The Salmonella LysR Family Regulator RipR Activates the SPI-13-Encoded Itaconate Degradation Cluster

ABSTRACT

Itaconate is a dicarboxylic acid that inhibits the isocitrate lyase enzyme of the bacterial glyoxylate shunt. Activated macrophages have been shown to produce itaconate, suggesting that these immune cells may employ this metabolite as a weapon against invading bacteria. Here, we demonstrate that in vitro, itaconate can exhibit bactericidal effects under acidic conditions similar to the pH of a macrophage phagosome. In parallel, successful pathogens, including Salmonella, have acquired a genetic operon encoding itaconate degradation proteins, which are induced heavily in macrophages. We characterized the regulation of this operon by the neighboring gene ripR in specific response to itaconate.
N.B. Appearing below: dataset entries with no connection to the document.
Lemma init_geometry_ok name count flags :
  init_code name count flags = 0 -> 0 < count < 2 ^ 31 ->
  exists k, 0 <= k <= 31 /\ fst (init_geometry count flags) = 2 ^ k /\
    0 <= snd (init_geometry count flags) < fst (init_geometry count flags) /\
    forall mem, r_size (init_ring name count flags mem) = 2 ^ k /\
      r_capacity (init_ring name count flags mem) = snd (init_geometry count flags).
Proof.
  unfold init_code, init_geometry, init_ring. cbn [r_size r_capacity].
  destruct (negb (known_flags flags)); [done|].
  destruct (_ >=? _); [done|]. destruct (negb (sync_flags_ok flags)); [done|].
  destruct (flag_set flags RING_F_EXACT_SZ); intros Hcode Hc; cbn [fst snd].
  - rewrite u32_small by lia. rewrite rte_align32pow2_log2_up by lia.
    exists (Z.log2_up (count + 1)).
    destruct (pow2_log2_up_bounds (count + 1)) as (? & ? & ?); [lia|].
    split; [split; [done|]|split; [done|split; [lia|done]]].
    change 31 with (Z.log2_up (2 ^ 31)). apply Z.log2_up_le_mono; lia.
  - destruct (POWEROF2 count) eqn:Hp; [|done].
    destruct (POWEROF2_pow2 count) as (k & Hk & ->); [lia|done|].
    exists k. rewrite u32_small by lia. repeat split; lia.
Qed.

(** A fresh side is at rest. *)
Lemma fresh_side_quiet st cap : 0 <= cap < 2 ^ 32 -> quiet (fresh_side st cap).
Proof.
  intros Hc. split; [cbn; lia|]. destruct st; cbn; try done.
  assert (0 <= cap / HTD_MAX_DEF < 2 ^ 32)
    by (unfold HTD_MAX_DEF; Z.div_mod_to_equations; lia).
  by repeat split; cbn; try lia.
Qed.

Lemma init_ring_wf esize name count flags mem :
  init_code name count flags = 0 -> 0 < count < 2 ^ 31 ->
  0 < esize -> esize mod 4 = 0 ->
  fst (init_geometry count flags) * (esize / 4) <= 2 ^ 31 ->
  Z.of_nat (length mem) = fst (init_geometry count flags) * (esize / 4) ->
  let r := init_ring name count flags mem in
  ring_wf esize r /\ abs_ring esize r = Fifo (snd (init_geometry count flags)) [].
Proof.
  intros Hcode Hc He1 He2 Hw Hm r.
  destruct (init_geometry_ok name count flags Hcode Hc) as (k & Hk & Hg & Hcap & Hi).
  destruct (Hi mem) as [Hs Hca]. fold r in Hs, Hca. rewrite Hg in *.
  assert (2 ^ k <= 2 ^ 31) by (apply Z.pow_le_mono_r; lia).
  assert (Hmask : r_mask r = 2 ^ k - 1).
  { unfold r, init_ring in *. cbn in *. rewrite Hs. apply u32_small. lia. }
  split.
  - split; [split| | |].
    + done.
    + by exists k.
    + by rewrite Hmask, Hs.
    + rewrite Hca, Hmask. lia.
    + by rewrite Hs.
    + by rewrite Hs.
    + apply fresh_side_quiet. unfold r, init_ring in Hca. cbn in Hca. rewrite Hca. lia.
    + apply fresh_side_quiet. unfold r, init_ring in Hca. cbn in Hca. rewrite Hca. lia.
    + assert (used r = 0) as -> by reflexivity. lia.
  - unfold abs_ring, contents. rewrite Hca. f_equal.
Qed.

(** C28: [rte_ring_init] on any zone establishes the invariant: with consistent
    flags, a short enough name and a count in range it returns 0 and the ring is
    well formed, empty, in the modes the flags ask for, and holds exactly
    [count - 1] elements, or [count] with [RING_F_EXACT_SZ]. *)
Theorem rte_ring_init_establishes esize r name count flags :
  init_code name count flags = 0 -> 0 < count < 2 ^ 31 ->
  0 < esize -> esize mod 4 = 0 ->
  fst (init_geometry count flags) * (esize / 4) <= 2 ^ 31 ->
  Z.of_nat (length (r_mem r)) = fst (init_geometry count flags) * (esize / 4) ->
  exists r', rte_ring_init r name count flags = (0, r') /\ ring_wf esize r' /\
    abs_ring esize r' = Fifo (snd (init_geometry count flags)) [] /\
    rte_ring_get_prod_sync_type r' = prod_mode flags /\
    rte_ring_get_cons_sync_type r' = cons_mode flags.
Proof.
  intros Hcode Hc He1 He2 Hw Hm.
  destruct (rte_ring_init_run r name count flags) as (r' & E & Hr').
  specialize (Hr' Hcode). subst r'. rewrite Hcode in E. eexists. split; [exact E|].
  destruct (init_ring_wf esize name count flags (r_mem r)) as [Hwf Ha]; try done.
Qed.

(** A 16-slot multi-producer, single-consumer ring of pointers. *)
Definition blank_ring (words : nat) : rte_ring :=
  Ring "" 0 None 0 0 0 zero_headtail zero_headtail (repeat 0 words).

Lemma rte_ring_init_establishes_witness :
  exists r', rte_ring_init (blank_ring 32) "tx" 16 RING_F_SC_DEQ = (0, r') /\
    ring_wf 8 r' /\ abs_ring 8 r' = Fifo 15 [] /\
    rte_ring_get_prod_sync_type r' = RTE_RING_SYNC_MT /\
    rte_ring_get_cons_sync_type r' = RTE_RING_SYNC_ST.
Proof.
  apply (rte_ring_init_establishes 8 (blank_ring 32) "tx" 16 RING_F_SC_DEQ);
    vm_compute; repeat split; congruence.
Defined.

(** The return value of [rte_ring_init] is decided by its checks in order:
    unknown flags, an over-long name, more than one producer or consumer mode,
    and, without [RING_F_EXACT_SZ], a count that is not a power of two in range. *)
Theorem rte_ring_init_returns r name count flags :
  fst (rte_ring_init r name count flags) = init_code name count flags.
Proof. by destruct (rte_ring_init_run r name count flags) as (r' & -> & _). Qed.

(** Two parameters for which initialisation reports success and builds a ring
    that has no slot: a count of 0, which passes the power-of-two test and gives the
    capacity [2^32 - 1] (with no storage, the first enqueue leaves the array); and, with
    [RING_F_EXACT_SZ], any count from [2^31] up, whose rounding wraps. *)
Theorem rte_ring_init_slotless r name :
  (String.length name < 29)%nat ->
  (exists r', rte_ring_init r name 0 0 = (0, r') /\
    r_size r' = 0 /\ r_mask r' = UINT32_MAX /\ r_capacity r' = UINT32_MAX /\
    (r_mem r = [] -> rte_ring_mp_enqueue O r' 1 = Undef)) /\
  (forall count, 2 ^ 31 <= count < 2 ^ 32 ->
   exists r', rte_ring_init r name count RING_F_EXACT_SZ = (0, r') /\
    r_size r' = 0 /\ r_mask r' = UINT32_MAX /\ r_capacity r' = count).
Proof.
  intros Hn. assert (Hl : Z.of_nat (String.length name) < RTE_RING_NAMESIZE)
    by (unfold RTE_RING_NAMESIZE; lia).
  split.
  - destruct (rte_ring_init_run r name 0 0) as (r' & E & Hr').
    assert (Hcode : init_code name 0 0 = 0).
    { unfold init_code. rewrite Z.geb_leb, (proj2 (Z.leb_gt _ _)) by done. done. }
    exists r'. rewrite E, Hcode, (Hr' Hcode). repeat split. destruct r. cbn. by intros ->.
  - intros count Hc. destruct (rte_ring_init_run r name count RING_F_EXACT_SZ) as (r' & E & Hr').
    assert (Hcode : init_code name count RING_F_EXACT_SZ = 0).
    { unfold init_code. change (known_flags RING_F_EXACT_SZ) with true.
      change (sync_flags_ok RING_F_EXACT_SZ) with true. cbn [negb].
      by rewrite Z.geb_leb, (proj2 (Z.leb_gt _ _)) by done. }
    exists r'. rewrite E, Hcode, (Hr' Hcode). split; [done|].
    unfold init_ring. cbn. rewrite rte_align32pow2_wraps by wrap_lia. done.
Qed.

Lemma rte_ring_init_slotless_witness :
  exists r', rte_ring_init (blank_ring 0) "big" 3000000000 RING_F_EXACT_SZ = (0, r') /\
    r_size r' = 0 /\ r_mask r' = UINT32_MAX /\ r_capacity r' = 3000000000.
Proof.
  apply (rte_ring_init_slotless (blank_ring 0) "big"); [cbn; lia|lia].
Defined.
Moreover, we developed an itaconate biosensor based on the operon promoter that can detect itaconate in a semiquantitative manner and, when combined with the ripR gene, is sufficient for itaconate-regulated expression in Escherichia coli. Using this biosensor with fluorescence microscopy, we observed bacteria responding to itaconate in the phagosomes of macrophages and provide additional evidence that gamma interferon stimulates macrophage itaconate synthesis and that J774 mouse macrophages produce substantially more itaconate than the human THP-1 monocyte cell line. In summary, we examined the role of itaconate as an antibacterial metabolite in mouse and human macrophages, characterized the regulation of Salmonella’s defense against it, and developed it as a convenient itaconate biosensor and inducible promoter system.